O texto foi rechaçado por fãs, ativistas e pessoas públicas.
Ano novo, transfobia de novo
Nos últimos anos, comentários transfóbicos de Rowling continuam sendo publicados em suas redes sociais com certa frequência, e os vários novos casos levaram a escritora a vários novos cancelamentos por (ex-) fãs, ativistas e até mesmo celebridades.
Um desses casos ocorreu no final de 2021, quando a polícia escocesa anunciou que pessoas acusadas de estupro poderiam se identificar como mulheres. Essa identificação, entretanto, não retira acusações nem alivia penas no caso de condenação.
Rowling voltou ao Twitter para debochar da nova lei. “O indivíduo com pênis é uma mulher”, escreveu.
Já em 2022, o primeiro alvo de J.K. Rowling foi a Secretária de Estado das Mulheres e de Igualdade do Partido Trabalhista, Anneliese Dodds.
Quando perguntada sobre como definiria uma mulher durante entrevista à BBC no Dia Internacional da Mulher, a política respondeu que não sabia dizer. Rowling, então, fez novas declarações no Twitter e teve como resposta um “cale a boca” da cantora Tinashe.
Oh my god, SHUT UP
— TINASHE ³³³ (@Tinashe) March 8, 2022
Legado
É difícil mensurar o impacto das declarações de J.K. Rowling sobre a comunidade e o ativismo trans. Sabe-se que, apesar dos ataques constantes, o número de pessoas seguidoras de Rowling no Twitter continua a crescer.
Em artigo para o Vox, Katelyn Burns escreve que a transfobia de J.K. Rowling é resultado da cultura britânica. “O TERFismo se espalhou tanto no Reino Unido que muitos especialistas até culparam a esmagadora vitória dos conservadores (…) às pessoas trans, alegando que as questões trans são apenas um produto hiper-acordado de uma esquerda política que simplesmente foi longe demais”, conta.

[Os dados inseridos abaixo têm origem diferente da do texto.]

(* ===== verification/Routing.v ===== *)
(** From the client through the alpha nodes to a group and back: what alpha nodes answer
    when they are asked for the hosts and the leader of a group, against what the client
    makes of their answers, and a command from end to end.

    The hosts are those of the members, in any order; the leader is found when the alpha
    nodes are members of the group, and asking one that is not brings the client down. *)
From S2P Require Export Served MajorityFacts.

Section answers.
Context {W : World} {F : RaftFns}.

(** * What an alpha node answers *)

(** The server has the members' records in its store and knows their hosts as [H]. *)
Record versed (gid : Z) (members : gset Z) (H : gmap Z Host.t) (s : Server.t) : Prop := {
  versed_peers : ∃ t, peers_at (Server.DB s) gid t ∧ dom t = members;
  versed_hosts i : i ∈ members → read_host s i = H !! i
}.

Definition member_hosts (members : gset Z) (H : gmap Z Host.t) : list Host.t :=
  omap (λ i, H !! i) (elements members).

Lemma omap_hosts s gid t H :
  peers_at (Server.DB s) gid t → (∀ i, i ∈ dom t → read_host s i = H !! i) →
  omap (with_host (λ _ h, h) s) (range_map t) ≡ₚ member_hosts (dom t) H.
Proof.
  intros Ht Hr. unfold member_hosts. rw -(range_map_dom t).
  assert (∀ rows, (∀ row, row ∈ rows → t !! row.1 = Some row.2) →
    omap (with_host (λ _ h, h) s) rows = omap (λ i, H !! i) rows.*1) as ->; [|done|].
  - intros rows. induction rows as [|[i p] rows IH]; intros Hrows; [done|].
    pose proof (Hrows (i, p) ltac:(by left)) as Hi. cbn [fst snd] in Hi.
    cbn [omap list_omap fmap list_fmap fst]. unfold with_host at 1. cbn [snd].
    rw (peers_id _ _ _ Ht _ _ Hi) (Hr i ltac:(apply elem_of_dom; by exists p)).
    rw IH; [intros row Hin; apply Hrows; by right|]. by destruct (H !! i).
  - intros [i p] Hin. by apply elem_of_range_map.
Qed.

Lemma GroupHosts_answer gid members H s r s' :
  versed gid members H s → RPC.GroupHosts gid s = (Ok r, s') →
  GroupNodesResponse.Nodes r ≡ₚ member_hosts members H.
Proof.
  intros [(t & Ht & <-) Hr]. destruct (GetGroupHosts_run s gid t Ht) as (s1 & Hrun & _).
  unfold RPC.GroupHosts, GetGroupHostsNTXN, DB_View. rw {1}/mbind {1}/M_bind Hrun.
  intros Heq. assert (GroupNodesResponse.Nodes r = omap (with_host (λ _ h, h) s) (range_map t)) as ->.
  { by injection Heq as <- _. }
  exact (omap_hosts s gid t H Ht Hr).
Qed.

Casos de transfobia também não são exclusivos do Reino Unido. No Brasil, uma pessoa trans foi assassinada a cada 62 horas em 2021, conforme levantamento da ANTRA.
Em 2019, uma decisão histórica do STF equiparou casos de LGBTfobia ao crime de racismo, pondo fim à ideia conservadora de que transfobia não passa de liberdade de expressão. Em seu voto, o relator do projeto no Supremo, ministro Celso de Mello, argumentou que pronunciamentos que estimulam o preconceito “não merecem a dignidade da proteção constitucional que assegura a liberdade de expressão do pensamento”.